Querem alguns que seja esta vila o assento da cidade de Araduca, de que Ptolomeu faz menção; é, porém, incerta a conjectura. Mas no meio de várias hipóteses, ninguém poderá disputar-lhe veneranda antiguidade, porque os reis de Leão a tomaram aos mouros, o que prova que já por esses tempos ora terra de alguma consideração. Pode bem ser que fosse possuída por algum senhor godo, chamado Vimarano, e que deste lhe viesse o nome. Todavia é necessário distinguir a Guimarães antiga da moderna Guimarães. Afirma o P.e Carvalho que a primeira fundaram os galo-celtas, quinhentos anos antes da era cristã, em sítio mui alto entre os dois rios acima mencionados: e a erecção da nova vila é geralmente atribuída à condessa Mumadona, tia de D. Ramiro, o 2.°, de Leão, e viúva de Hermenegildo, conde de Tui e do Porto, e governador da província de Entre-Douro-e-Minho, a qual, possuidora duma grande quinta e outros senhorios em Guimarães, aí fundara um mosteiro, onde se recolhesse por morte de sou marido. E porque nesses tempos era trivial habitarem no mesmo edifício, ainda que formando conventos distintos, os monges e freiras, antes que S. Gregório Papa, e depois dele, especialmente na Galiza e Portugal, Pascal 2.°, vedassem semelhante abuso e escândalo, foi o mosteiro de Mumadona destinado para religiosos tanto dum como do outro sexo. Quando, porém, o conde D. Henrique, ilustre progenitor dos nossos monarcas, assentou a sua corte em Guimarães, já o convento era exclusivamente de frades da Ordem beneditina.
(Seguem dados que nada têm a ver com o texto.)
(** * Dirty-rectangle engine of [game/engine/gfx/_gm.c]

    A shallow embedding of the C extension module [_gm]: the helper
    routines [quicksort], [find] and [set_add], the rectangle-set
    difference [mk_disjoint], and the frame routine [fastdraw].

    Conventions of the embedding.
    - A C [int] is a [Z].  [mk_disjoint] adds and subtracts coordinates:
      the sums [x + w], [y + h] of a rectangle and the differences of two
      edges.  The definitions compute them exactly, which is what C
      defines as long as the result fits an [int].  Where a result does
      not fit, the compiled code wraps around: [mk_disjoint_int] is
      [mk_disjoint] with every such sum and difference reduced by
      [wrap].  [no_overflow] states that every result fits; under it the
      two agree ([mk_disjoint_int_exact]), and the theorems on the region
      that the result covers assume it.
    - A C array of [int] is a [list Z] holding its valid entries; it is
      read with [get] and written with [set], at [Z] indices.
    - A [for] loop over the entries of an array is a fold over the list; a
      [for] loop over the indices [lo <= k < hi] is a fold over
      [range lo hi].
    - A [while] loop is a [Fixpoint] on a fuel argument; the callers pass
      a fuel that is proved sufficient below. *)

From Stdlib Require Import ZArith List Lia Bool Permutation Sorted.
Import ListNotations.
Local Open Scope Z_scope.

(** ** Arrays of [int] *)

Definition len {A} (a : list A) : Z := Z.of_nat (length a).

Fixpoint set_nth (n : nat) (a : list Z) (v : Z) : list Z :=
  match a, n with
  | [], _ => []
  | _ :: t, O => v :: t
  | c :: t, S m => c :: set_nth m t v
  end.

(** [arr[i]]; a read outside the array (undefined in C) gives [0]. *)
Definition get (a : list Z) (i : Z) : Z :=
  if i <? 0 then 0 else nth (Z.to_nat i) a 0.

(** [arr[i] = v]; a write outside the array (undefined in C) is dropped. *)
Definition set (a : list Z) (i : Z) (v : Z) : list Z :=
  if i <? 0 then a else set_nth (Z.to_nat i) a v.

(** The indices [lo, lo + 1, ..., hi - 1] of a [for] loop. *)
Definition range (lo hi : Z) : list Z :=
  map (fun k => lo + Z.of_nat k) (seq 0 (Z.to_nat (hi - lo))).

(** ** [quicksort] *)

Definition MAX_QSORT_LEVELS : Z := 300.

(** [while (arr[R] >= piv && L < R) R--;] *)
Fixpoint scan_down (fuel : nat) (arr : list Z) (piv L R : Z) : Z :=
  match fuel with
  | O => R
  | S f =>
      if (get arr R >=? piv) && (L <? R)
      then scan_down f arr piv L (R - 1)
      else R
  end.

(** [while (arr[L] <= piv && L < R) L++;] *)
Fixpoint scan_up (fuel : nat) (arr : list Z) (piv L R : Z) : Z :=
  match fuel with
  | O => L
  | S f =>
      if (get arr L <=? piv) && (L <? R)
      then scan_up f arr piv (L + 1) R
      else L
  end.

(** The inner [while (L < R) { ... }] of [quicksort]: the result is the
    array and the value of [L] when the loop is left. *)
Fixpoint partition (fuel : nat) (arr : list Z) (piv L R : Z) : list Z * Z :=
  match fuel with
  | O => (arr, L)
  | S f =>
      if L <? R then
        let R1 := scan_down (Z.to_nat (R - L)) arr piv L R in
        (* if (L < R) arr[L++] = arr[R]; *)
        let '(arr1, L1) :=
          if L <? R1 then (set arr L (get arr R1), L + 1) else (arr, L) in
        let L2 := scan_up (Z.to_nat (R1 - L1)) arr1 piv L1 R1 in
        (* if (L < R) arr[R--] = arr[L]; *)
        let '(arr2, R2) :=
          if L2 <? R1 then (set arr1 R1 (get arr1 L2), R1 - 1) else (arr1, R1) in
        partition f arr2 piv L2 R2
      else (arr, L)
  end.

(** The pivot stack [beg[0..i]], [end[0..i]]: the head of the list is slot
    [i], the last element slot [0]; [i < 0] is the empty list.  Slots above
    [i] are always written before they are read, so they are not kept. *)
Definition qs_stack := list (Z * Z).

Definition qs_state : Type := list Z * qs_stack.

(** One iteration of [while (i >= 0) { ... }]; [None] when [i < 0]. *)
Definition qs_step (st : qs_state) : option qs_state :=
  let '(arr, stack) := st in
  match stack with
  | [] => None
  | (b, e) :: rest =>
      let L := b in
      let R := e - 1 in
      if L <? R then
        let piv := get arr L in
        let '(arr1, L1) := partition (Z.to_nat (R - L)) arr piv L R in
        let arr2 := set arr1 L1 piv in
        (* beg[i + 1] = L + 1; end[i + 1] = end[i]; end[i++] = L; *)
        let below := (b, L1) in
        let top := (L1 + 1, e) in
        if snd top - fst top >? snd below - fst below
        then Some (arr2, below :: top :: rest)
        else Some (arr2, top :: below :: rest)
      else Some (arr, rest)
  end.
Foi esta casa religiosa o núcleo da moderna povoação; e querendo a condessa Mumadona preservar a sua fundação, e os cristãos vizinhos, dos ataques e invasões dos mouros, mandou edificar um castelo sobre forte penedia no alto da vila velha, entre o norte e o nascente, ficando no meio uma torre antiga fechada, à entrada da qual numa pedra estavam esculpidas as palavras via-maris, caminho do mar, de que alguns, talvez com pouco fundamento, quiseram deduzir o nome alatinado de Guimarães, vimaranes; sendo mais provável que esta palavra seja de origem goda. Dentro deste castelo, que existe de pé, ainda se notam vestígios dos paços do conde D. Henrique; assim como permanece o paço do 1.° duque de Bragança, que o fez construir com solidez e magnificência; e actualmente está convertido em quartel militar.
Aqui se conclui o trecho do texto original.